Now is the last opportunity to really sock away
retirement dollars. Ideally, you’re at your peak earning years and some of the
major household expenses, such as a mortgage or child-rearing, are behind you,
or soon will be. Perhaps you’ve inherited money from your parents. (On the
other hand, you might have parents who need your financial help.)
Take advantage of the catch-up provisions Congress
passed in 2001. Workers age 50 or over can invest extra dollars into their
employer’s retirement plan (if the plan allows it) once they’ve maxed out their
regular contributions. The extra amount is $5,000 in 2006 (adjusted for
inflation).
You also can put a $1000 catch-up amount annually
into your IRA starting in 2006.
Once you maximize contributions to your employer’s
plan, and IRAs if you qualify, invest additional money into investments that
don’t create much taxable income.
Investing at this stage typically needs to be more
cautious.

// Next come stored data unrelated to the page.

(** X11. Every entry of the metadata of an extraction has a source in the
    document: "description" and "keywords" hold the content of the first
    meta tag of that name, and any other key is og_<name> for an og: meta
    tag with a non-empty name and a non-empty content, which is the value.
    All values are strings. *)
Theorem metadata_sources (parsed : bs4.soup) (key : str) (v : meta_value) :
  let soup := bs4.decompose_all is_script_or_style parsed in
  (extract_from_soup parsed).2 !! key = Some v ->
  (exists name tag,
     (name = lit "description" \/ name = lit "keywords")
     /\ key = name
     /\ bs4.find (is_meta_named name) soup = Some tag
     /\ v = MStr (bs4.get tag (lit "content") []))
  \/ (exists tag,
        In tag (bs4.find_all is_og_meta soup)
        /\ key = lit "og_" ++ remove_og (bs4.get tag (lit "property") [])
        /\ v = MStr (bs4.get tag (lit "content") [])
        /\ remove_og (bs4.get tag (lit "property") []) <> []
        /\ bs4.get tag (lit "content") [] <> []).
Proof.
  intros soup Hkey. unfold extract_from_soup in Hkey. fold soup in Hkey.
  cbn [snd] in Hkey.
  apply og_loop_sources in Hkey as [Hbefore | Hog]; [left | right; exact Hog].
  destruct (bs4.find (is_meta_named (lit "keywords")) soup)
    as [meta_keywords |] eqn:Hkeywords.
  - destruct (decide (lit "keywords" = key)) as [<- | Hne].
    + rewrite lookup_insert_eq in Hbefore. injection Hbefore as <-.
      exists (lit "keywords"), meta_keywords. auto.
    + rewrite lookup_insert_ne in Hbefore by exact Hne.
      destruct (bs4.find (is_meta_named (lit "description")) soup)
        as [meta_desc |] eqn:Hdesc; [| rewrite lookup_empty in Hbefore;
                                        discriminate Hbefore].
      destruct (decide (lit "description" = key)) as [<- | Hne'].
      * rewrite lookup_insert_eq in Hbefore. injection Hbefore as <-.
        exists (lit "description"), meta_desc. auto.
      * rewrite lookup_insert_ne, lookup_empty in Hbefore by exact Hne'.
        discriminate Hbefore.
  - destruct (bs4.find (is_meta_named (lit "description")) soup)
      as [meta_desc |] eqn:Hdesc; [| rewrite lookup_empty in Hbefore;
                                      discriminate Hbefore].
    destruct (decide (lit "description" = key)) as [<- | Hne'].
    + rewrite lookup_insert_eq in Hbefore. injection Hbefore as <-.
      exists (lit "description"), meta_desc. auto.
    + rewrite lookup_insert_ne, lookup_empty in Hbefore by exact Hne'.
      discriminate Hbefore.
Qed.

Lemma metadata_sources_witness :
  (exists name tag,
     (name = lit "description" \/ name = lit "keywords")
     /\ lit "og_title" = name
     /\ bs4.find (is_meta_named name)
          (bs4.decompose_all is_script_or_style Fixture.page_og) = Some tag
     /\ MStr (lit "Hello") = MStr (bs4.get tag (lit "content") []))
  \/ (exists tag,
        In tag (bs4.find_all is_og_meta
                  (bs4.decompose_all is_script_or_style Fixture.page_og))
        /\ lit "og_title"
           = lit "og_" ++ remove_og (bs4.get tag (lit "property") [])
        /\ MStr (lit "Hello") = MStr (bs4.get tag (lit "content") [])
        /\ remove_og (bs4.get tag (lit "property") []) <> []
        /\ bs4.get tag (lit "content") [] <> []).
Proof.
  apply (metadata_sources Fixture.page_og (lit "og_title")
           (MStr (lit "Hello"))).
  reflexivity.
Defined.

(** X12. The description and the keywords are those of the first meta tag
    of that name, even when its content is empty or missing (the entry is
    then the empty string), and there is no entry when there is no such
    tag; the og: tags do not change them. *)
Theorem description_and_keywords (parsed : bs4.soup) :
  let soup := bs4.decompose_all is_script_or_style parsed in
  let entry name :=
    (fun tag => MStr (bs4.get tag (lit "content") []))
      <$> bs4.find (is_meta_named name) soup in
  (extract_from_soup parsed).2 !! lit "description"
  = entry (lit "description")
  /\ (extract_from_soup parsed).2 !! lit "keywords" = entry (lit "keywords").
Proof.
  intros soup entry. subst entry. unfold extract_from_soup. fold soup.
  cbn [snd]. rewrite !og_loop_foreign by reflexivity.
  destruct (bs4.find (is_meta_named (lit "description")) soup)
    as [meta_desc |];
    destruct (bs4.find (is_meta_named (lit "keywords")) soup)
      as [meta_keywords |]; cbn [fmap option_fmap option_map].
  - split; [| apply lookup_insert_eq].
    rewrite lookup_insert_ne by discriminate. apply lookup_insert_eq.
  - split; [apply lookup_insert_eq |].
    rewrite lookup_insert_ne by discriminate. apply lookup_empty.
  - split; [| apply lookup_insert_eq].
    rewrite lookup_insert_ne by discriminate. apply lookup_empty.
  - split; apply lookup_empty.
Qed.

(** X13. The title is that of the first title element left after the
    removal of scripts and styles, with no whitespace at either end; it is
    None exactly when there is no such element. *)
Theorem title_of_document (parsed : bs4.soup) :
  let soup := bs4.decompose_all is_script_or_style parsed in
  let nodes := bs4.descendants soup in
  let title := (extract_from_soup parsed).1.2 in
  (title = None <-> no_match (bs4.named (lit "title")) nodes)
  /\ (forall tag, first_match (bs4.named (lit "title")) nodes tag ->
        title = Some (strip (bs4.get_text tag)))
  /\ (forall t, title = Some t ->
        strip t = t
        /\ (t = [] \/ starts_solid t = true /\ starts_solid (rev t) = true)).
Proof.
  intros soup nodes title. subst title nodes. unfold extract_from_soup.
  fold soup. cbn [fst snd].
  split; [| split].
  - split.
    + intros Htitle. apply find_none_inv.
      destruct (bs4.find (bs4.named (lit "title")) soup);
        [discriminate Htitle | reflexivity].
    + intros Hnone. rewrite (find_none _ _ Hnone). reflexivity.
  - intros tag Hfirst. rewrite (find_first _ _ _ Hfirst). reflexivity.
  - intros t Htitle.
    destruct (bs4.find (bs4.named (lit "title")) soup) as [title_tag |];
      [| discriminate Htitle].
    injection Htitle as <-.
    destruct (strip (bs4.get_text title_tag)) as [| c s] eqn:Hstrip.
    + split; [reflexivity | left; reflexivity].
    + rewrite <- Hstrip.
      destruct (strip_solid (bs4.get_text title_tag)) as [Hhead Hlast];
        [rewrite Hstrip; discriminate |].
      split; [apply strip_id; assumption | right; split; assumption].
Qed.

Lemma title_of_document_witness :
  (extract_from_soup Fixture.page_main).1.2 = Some (lit "T").
Proof.
  apply (proj1 (proj2 (title_of_document Fixture.page_main))
           (Fixture.el "title" [] [Fixture.txt "T"])).
  apply find_some_inv. reflexivity.
Defined.

(** ** The decoded text *)

Section Decoding.

Lemma byte_val_range (b : byte) : 0 <= byte_val b < 256.
Proof. destruct b; vm_compute; split; congruence. Qed.

Lemma utf8_decode_ascii (content : bytes) :
  Forall (fun b => byte_val b < 128) content ->
  utf8_decode content = Some (List.map byte_val content).
Proof.
  induction 1 as [| b content Hb Hcontent IH]; [reflexivity |].
  cbn [utf8_decode List.map]. apply Z.ltb_lt in Hb. rewrite Hb, IH.
  reflexivity.
Qed.

(** A Unicode scalar value: at most U+10FFFF and not a surrogate. *)
Lemma utf8_decode_scalar (n : nat) : forall (content : bytes) (text : str),
  (length content <= n)%nat ->
  utf8_decode content = Some text ->
  Forall (fun c => 0 <= c <= 1114111 /\ ~ (55296 <= c <= 57343)) text
  /\ (length text <= length content)%nat.
Proof.
  induction n as [| n IH]; intros content text Hlen Hdecode.
  - destruct content; [| cbn in Hlen; lia].
    injection Hdecode as <-. split; [constructor | reflexivity].
  - destruct content as [| b0 r0];
      [injection Hdecode as <-; split; [constructor | reflexivity] |].
    cbn [utf8_decode] in Hdecode. cbn [length] in Hlen |- *.
    pose proof (byte_val_range b0) as H0.
    destruct (byte_val b0 <? 128) eqn:Hascii.
    { destruct (utf8_decode r0) as [t |] eqn:Hrest; [| discriminate].
      injection Hdecode as <-. destruct (IH r0 t) as [Hall Hsize]; [lia | auto |].
      apply Z.ltb_lt in Hascii. cbn [length].
      split; [constructor; [lia | exact Hall] | lia]. }
    destruct (between 194 223 (byte_val b0)) eqn:Htwo.
    { destruct r0 as [| b1 r1]; [discriminate |].
      pose proof (byte_val_range b1) as H1.
      destruct (between 128 191 (byte_val b1)) eqn:Hc1; [| discriminate].
      destruct (utf8_decode r1) as [t |] eqn:Hrest; [| discriminate].
      injection Hdecode as <-. cbn [length] in Hlen |- *.
      destruct (IH r1 t) as [Hall Hsize]; [lia | auto |].
      unfold between in *. split; [constructor; [lia | exact Hall] | lia]. }
    destruct (between 224 239 (byte_val b0)) eqn:Hthree.
    { destruct r0 as [| b1 [| b2 r2]]; [discriminate | discriminate |].
      pose proof (byte_val_range b1) as H1.
      pose proof (byte_val_range b2) as H2.
      destruct (between (second_lo (byte_val b0)) (second_hi (byte_val b0))
                  (byte_val b1) && between 128 191 (byte_val b2)) eqn:Hc;
        [| discriminate].
      destruct (utf8_decode r2) as [t |] eqn:Hrest; [| discriminate].
      injection Hdecode as <-. cbn [length] in Hlen |- *.
      destruct (IH r2 t) as [Hall Hsize]; [lia | auto |].
      split; [constructor; [| exact Hall] | lia].
      unfold between, second_lo, second_hi in *.
      destruct (Z.eqb_spec (byte_val b0) 224), (Z.eqb_spec (byte_val b0) 240),
        (Z.eqb_spec (byte_val b0) 237), (Z.eqb_spec (byte_val b0) 244); lia. }
    destruct (between 240 244 (byte_val b0)) eqn:Hfour; [| discriminate].
    destruct r0 as [| b1 [| b2 [| b3 r3]]];
      [discriminate | discriminate | discriminate |].
    pose proof (byte_val_range b1) as H1.
    pose proof (byte_val_range b2) as H2.
    pose proof (byte_val_range b3) as H3.
    destruct (between (second_lo (byte_val b0)) (second_hi (byte_val b0))
                (byte_val b1) && between 128 191 (byte_val b2)
              && between 128 191 (byte_val b3)) eqn:Hc; [| discriminate].
    destruct (utf8_decode r3) as [t |] eqn:Hrest; [| discriminate].
    injection Hdecode as <-. cbn [length] in Hlen |- *.
    destruct (IH r3 t) as [Hall Hsize]; [lia | auto |].
    split; [constructor; [| exact Hall] | lia].
    unfold between, second_lo, second_hi in *.
    destruct (Z.eqb_spec (byte_val b0) 224), (Z.eqb_spec (byte_val b0) 240),
      (Z.eqb_spec (byte_val b0) 237), (Z.eqb_spec (byte_val b0) 244); lia.
Qed.

End Decoding.

(** X14. The text a body is decoded to is made of Unicode scalar values
    (at most U+10FFFF, no surrogate) and has at most one character per
    byte; an ASCII body is decoded to the same characters, whichever of
    the two codecs is asked. *)
Theorem decode_content_text (content : bytes) (text : str) :
  decode_content content = Ok text ->
  Forall (fun c => 0 <= c <= 1114111 /\ ~ (55296 <= c <= 57343)) text
  /\ (length text <= length content)%nat
  /\ (Forall (fun b => byte_val b < 128) content ->
      text = List.map byte_val content
      /\ utf8_decode content = latin1_decode content).
Proof.
  rewrite decode_content_cases. intros [= <-].
  destruct (utf8_decode content) as [t |] eqn:Hutf8; cbn [default].
  - destruct (utf8_decode_scalar (length content) content t (le_n _) Hutf8)
      as [Hall Hsize].
    split; [exact Hall |]. split; [exact Hsize |].
    intros Hascii. rewrite (utf8_decode_ascii _ Hascii) in Hutf8.
    injection Hutf8 as <-. rewrite latin1_decode_total. auto.
  - split; [| split].
    + apply List.Forall_forall. intros c Hin.
      apply in_map_iff in Hin as (b & <- & _).
      pose proof (byte_val_range b). lia.
    + rewrite length_map. reflexivity.
    + intros Hascii. rewrite (utf8_decode_ascii _ Hascii) in Hutf8.
      discriminate Hutf8.
Qed.

Lemma decode_content_text_witness :
  Forall (fun c => 0 <= c <= 1114111 /\ ~ (55296 <= c <= 57343))
    [104; 233; 8364]
  /\ Nat.le (length [104; 233; 8364])
       (length [x68; xc3; xa9; xe2; x82; xac])
  /\ (Forall (fun b => byte_val b < 128) [x68; xc3; xa9; xe2; x82; xac] ->
      [104; 233; 8364] = List.map byte_val [x68; xc3; xa9; xe2; x82; xac]
      /\ utf8_decode [x68; xc3; xa9; xe2; x82; xac]
         = latin1_decode [x68; xc3; xa9; xe2; x82; xac]).
Proof.
  apply (decode_content_text [x68; xc3; xa9; xe2; x82; xac] [104; 233; 8364]).
  reflexivity.
Defined.

(** ** The HTML branch of /fetch *)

As a general rule, we recommend shifting a portion of your
higher-risk investments into less volatile (and usually lower returning)
assets. But we also typically recommend maintaining a significant exposure to
stocks. You still have a lot of years ahead of you, both to reach retirement
and during retirement itself. You’ll need some assets that can stay ahead of
inflation.
What kind of retirement?
It ’s time to start focusing more closely on what
kind of retirement you want and what financial resources you have to pay for
it. The choices are many and so are the costs associated with them. We often
advise people to “practice” at their retirement. Want to move? Vacation there
several times—in all seasons. Try out that hobby you’ve always thought about.
Share your dreams with your spouse. It’s important
that both of you explore and work out differences. What if one wants to travel
and the other wants to stay home?
Calculate what your dream retirement will cost if
you haven’t already—but avoid rules of thumb. Arbitrarily figuring you’ll need
only 70 or 80 percent of your pre-retirement income may prove too low, or too
high.
Calculate what realistic financial resources you’ll
have to pay for your retirement. Also, talk to us about how you’ll roll over
your retirement assets in ways that either preserve their tax deferral or
reduce potential taxes.
Little time to save?
Make smart withdrawals from retirement accounts
once you retire.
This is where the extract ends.